> PROMPT
Tally the lines in the records underneath that contain the string "foldl", and state the figure by itself.

Segment Start: PROVIDED DATA

(** ** All runs *)

Lemma readPaths_inv dir seen paths runs : Forall plain_element dir → readPaths dk cd (rooted_path dir) seen paths = Ok (Some runs) →
  Forall2 (fun path run => decodeFileWithMode dk cd (cd_raw cd) path = Ok (pr_raw run) ∧ run_sound dir run) paths runs ∧
  NoDup (runIdentity ∘ pr_raw <$> runs) ∧ Forall (fun run => seen !! runIdentity (pr_raw run) = None) runs.
Proof.
  intros Hd. revert seen runs. induction paths as [|path paths IH]; intros seen runs; cbn [readPaths].
  { intros [= <-]. split_and!; constructor. }
  intros (raw & Hraw & Hp)%bind_ok_inv. apply bind_ok_inv in Hp as ([] & Hv & Hp). cbv zeta in Hp.
  destruct (seen !! runIdentity raw) eqn:Hseen; [done|]. apply bind_ok_inv in Hp as (parsed & Hparse & Hp). destruct parsed as [run|]; [|done].
  apply bind_ok_inv in Hp as (rest & Hrest & Hp). destruct rest as [rest|]; [|done]. injection Hp as <-.
  apply map_err_ok_inv in Hraw, Hv, Hparse. apply parseRun_inv in Hparse as [<- Hsound]; [|done|done].
  apply IH in Hrest as (H1 & H2 & H3). split_and!.
  - by constructor.
  - rewrite fmap_cons. constructor; [|done]. intros (run' & E & Hin)%list_elem_of_fmap. rewrite Forall_forall in H3. specialize (H3 _ Hin).
    cbn [compose] in E. rewrite <-E, lookup_insert_eq in H3. done.
  - constructor; [done|]. eapply Forall_impl; [exact H3|]. intros run' Hn. by apply lookup_insert_None in Hn as [? _].
Qed.

(** What the files of a tree amount to. *)
Record runs_sound (dir : list string) (runs : list parsedRun) : Prop := {
  rn_sound : Forall (run_sound dir) runs;
  rn_distinct : NoDup (run_key ∘ pr_raw <$> runs);
  rn_sorted : StronglySorted (not_after run_before) runs;
  rn_files : ∃ entries read, dk_walk dk (rooted_path dir) = Some entries ∧ runs ≡ₚ read ∧ read ≠ [] ∧
    Forall2 (fun path run => decodeFileWithMode dk cd (cd_raw cd) path = Ok (pr_raw run)) (sort_strings (rawRunPaths entries)) read;
}.

Lemma run_order : strict_order run_before.
Proof.
  apply (lex_order String.eqb String.ltb (fun run => sc_name (rr_scenario (pr_raw run)))); [apply string_key|].
  apply (lex_order Z.eqb Z.ltb (fun run => rr_payloadBytes (pr_raw run))); [apply integer_key|].
  apply (lex_order String.eqb String.ltb (fun run => tg_name (rr_target (pr_raw run)))); [apply string_key|].
  split; intros; rewrite ?Z.ltb_lt, ?Z.ltb_ge in *; lia.
Qed.

Lemma readRuns_sound dir runs : Forall plain_element dir → readRuns dk cd (rooted_path dir) = Ok (Some runs) → runs_sound dir runs.
Proof.
  intros Hd. unfold readRuns. destruct (dk_walk dk (rooted_path dir)) as [entries|] eqn:Hw; [|done].
  destruct (Nat.eqb_spec (length (rawRunPaths entries)) 0) as [|Hne]; [done|]. intros (read & Hread & E)%bind_ok_inv.
  destruct read as [read|]; [|done]. injection E as <-. apply readPaths_inv in Hread as (H1 & H2 & _); [|done].
  assert (Hall : Forall (run_sound dir) read).
  { eapply Forall2_Forall_r; [exact H1|]. apply Forall_forall. by intros path _ run [_ ?]. }
  split.
  - by rewrite sort_slice_perm.
  - rewrite sort_slice_perm. eapply NoDup_keys; [|exact H2]. intros x y Hx Hy. rewrite Forall_forall in Hall. cbn [compose].
    intros E. apply runIdentity_inj; [| |done]; by apply validateRaw_fields, (rs_valid dir), Hall.
  - apply sort_slice_sorted; apply run_order.
  - exists entries, read. split_and!; [done|apply sort_slice_perm| |].
    + intros ->. apply Forall2_length in H1. unfold sort_strings in H1; rewrite length_sort_slice in H1. done.
    + eapply Forall2_impl; [exact H1|]. naive_solver.
Qed.
End Reading.

(** ** Counts *)

Definition failures (run : parsedRun) : Z :=
  es_requestErrors (pr_errors run) + es_timeouts (pr_errors run) + es_non2xx (pr_errors run).

Definition counts_ok (run : parsedRun) : Prop :=
  0 ≤ es_requestErrors (pr_errors run) ∧ 0 ≤ es_timeouts (pr_errors run) ∧ 0 ≤ es_non2xx (pr_errors run).

Lemma wrap_int64_id x : - 2 ^ 63 ≤ x < 2 ^ 63 → wrap_int64 x = x.
Proof. intros Hx. unfold wrap_int64. rewrite Z.mod_small; lia. Qed.

Lemma zsum_nonneg_elem {A} (f : A → Z) (l : list A) : (∀ x, x ∈ l → 0 ≤ f x) → 0 ≤ zsum f l.
Proof.
  induction l as [|x l IH]; intros Hf; [done|]. rewrite zsum_cons. pose proof (Hf x ltac:(by left)). pose proof (IH (fun y Hy => Hf y ltac:(by right))). lia.
Qed.

Lemma zsum_filter {A} (f : A → Z) (P : A → Prop) `{∀ x, Decision (P x)} (l : list A) : (∀ x, x ∈ l → 0 ≤ f x) → zsum f (filter P l) ≤ zsum f l.
Proof.
  induction l as [|x l IH]; intros Hf; [done|]. pose proof (Hf x ltac:(by left)). pose proof (IH (fun y Hy => Hf y ltac:(by right))).
  rewrite filter_cons. case_decide; rewrite !zsum_cons; lia.
Qed.

Lemma count64_exact f runs : (∀ run, run ∈ runs → 0 ≤ f run) → zsum f runs < 2 ^ 63 → count64 f runs = zsum f runs.
Proof.
  intros Hf Hb. unfold count64.
  assert (Hgo : ∀ start, 0 ≤ start → start + zsum f runs < 2 ^ 63 → foldl (fun sum run => add64 sum (f run)) start runs = start + zsum f runs).
  { clear Hb. induction runs as [|run runs IH]; intros start Hs Hb; [cbn; lia|]. rewrite zsum_cons in Hb |- *. cbn [foldl].
    assert (Hf' : ∀ x, x ∈ runs → 0 ≤ f x) by (intros; apply Hf; by right). pose proof (zsum_nonneg_elem f runs Hf').
    pose proof (Hf run ltac:(by left)). unfold add64. rewrite wrap_int64_id by lia. rewrite IH by (done || lia). lia. }
  rewrite Hgo; lia.
Qed.

Lemma errorTotal_exact a b c : 0 ≤ a → 0 ≤ b → 0 ≤ c → a + b + c < 2 ^ 63 → errorTotal a b c = a + b + c.
Proof. intros. unfold errorTotal, add64. rewrite (wrap_int64_id (a + b)) by lia. apply wrap_int64_id. lia. Qed.

Definition summary_failures (summary : TargetSummary) : Z :=
  errorTotal (ts_requestErrors summary) (ts_timeouts summary) (ts_non2xx summary).

Lemma failures_split runs : zsum failures runs =
  zsum (es_requestErrors ∘ pr_errors) runs + zsum (es_timeouts ∘ pr_errors) runs + zsum (es_non2xx ∘ pr_errors) runs.
Proof. unfold failures. by rewrite <-!zsum_add. Qed.

(** The failures of a target are those of its runs, unless they overflow. *)
Lemma aggregate_failures runs : (∀ run, run ∈ runs → counts_ok run) → zsum failures runs < 2 ^ 63 →
  summary_failures (aggregateTarget runs) = zsum failures runs.
Proof.
  intros Hc Hb. assert (H1 : ∀ run, run ∈ runs → 0 ≤ (es_requestErrors ∘ pr_errors) run) by (intros run Hr; apply Hc, Hr).
  assert (H2 : ∀ run, run ∈ runs → 0 ≤ (es_timeouts ∘ pr_errors) run) by (intros run Hr; apply Hc, Hr).
  assert (H3 : ∀ run, run ∈ runs → 0 ≤ (es_non2xx ∘ pr_errors) run) by (intros run Hr; apply Hc, Hr).
  pose proof (zsum_nonneg_elem _ _ H1). pose proof (zsum_nonneg_elem _ _ H2). pose proof (zsum_nonneg_elem _ _ H3).
  rewrite failures_split in Hb |- *. unfold summary_failures, aggregateTarget. cbn [ts_requestErrors ts_timeouts ts_non2xx].
  rewrite !count64_exact by (done || lia). by apply errorTotal_exact.
Qed.

Lemma zsum_zero {A} (f : A → Z) (l : list A) x : (∀ x, x ∈ l → 0 ≤ f x) → zsum f l ≤ 0 → x ∈ l → f x = 0.
Proof.
  intros Hf Hs Hx. apply list_elem_of_split in Hx as (l1 & l2 & ->). rewrite zsum_app, zsum_cons in Hs.
  pose proof (zsum_nonneg_elem f l1 ltac:(set_solver)). pose proof (zsum_nonneg_elem f l2 ltac:(set_solver)). pose proof (Hf x ltac:(set_solver)). lia.
Qed.

(** ** One group *)

(** What a comparison that is not invalid says of its group. *)
Record group_valid (key : comparisonKey) (runs : list parsedRun) : Prop := {
  gv_direct : length (targetRuns "direct" runs) = 1%nat;
  gv_gateways : targetRuns "go" runs ≠ [] ∧ targetRuns "apisix" runs ≠ [];
  gv_failures : ∀ run, run ∈ runs → failures run = 0;
  gv_headroom : let control := cm_direct (compareGroup key runs) in
    float_ltb (ds_headroomRatio control) (ds_requiredHeadroomFactor control) = false;
}.

Definition target_known (run : parsedRun) : Prop := tg_name (rr_target (pr_raw run)) ∈ ["direct"; "go"; "apisix"].

Lemma elem_targetRuns name runs run : run ∈ targetRuns name runs ↔ tg_name (rr_target (pr_raw run)) = name ∧ run ∈ runs.
Proof. unfold targetRuns. by rewrite list_elem_of_filter. Qed.

Lemma app_nil_inv {A} (l k : list A) : l ++ k = [] → l = [] ∧ k = [].
Proof. by destruct l, k. Qed.

Lemma invalidReasons_nil direct control go apisix : invalidReasons direct control go apisix = [] →
  errorTotal (es_requestErrors (pr_errors direct)) (es_timeouts (pr_errors direct)) (es_non2xx (pr_errors direct)) ≤ 0 ∧
  summary_failures go ≤ 0 ∧ summary_failures apisix ≤ 0 ∧ float_ltb (ds_headroomRatio control) (ds_requiredHeadroomFactor control) = false.
Proof.
  unfold invalidReasons. cbv zeta. intros [H1 [H2 H3]%app_nil_inv]%app_nil_inv. unfold summary_failures.
  repeat match goal with H : (if ?b then _ else _) = [] |- _ => destruct b eqn:?; [done|clear H] end. bool_hyps. done.
Qed.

Segment End: PROVIDED DATA

> SOLUTION FOR THIS TASK
2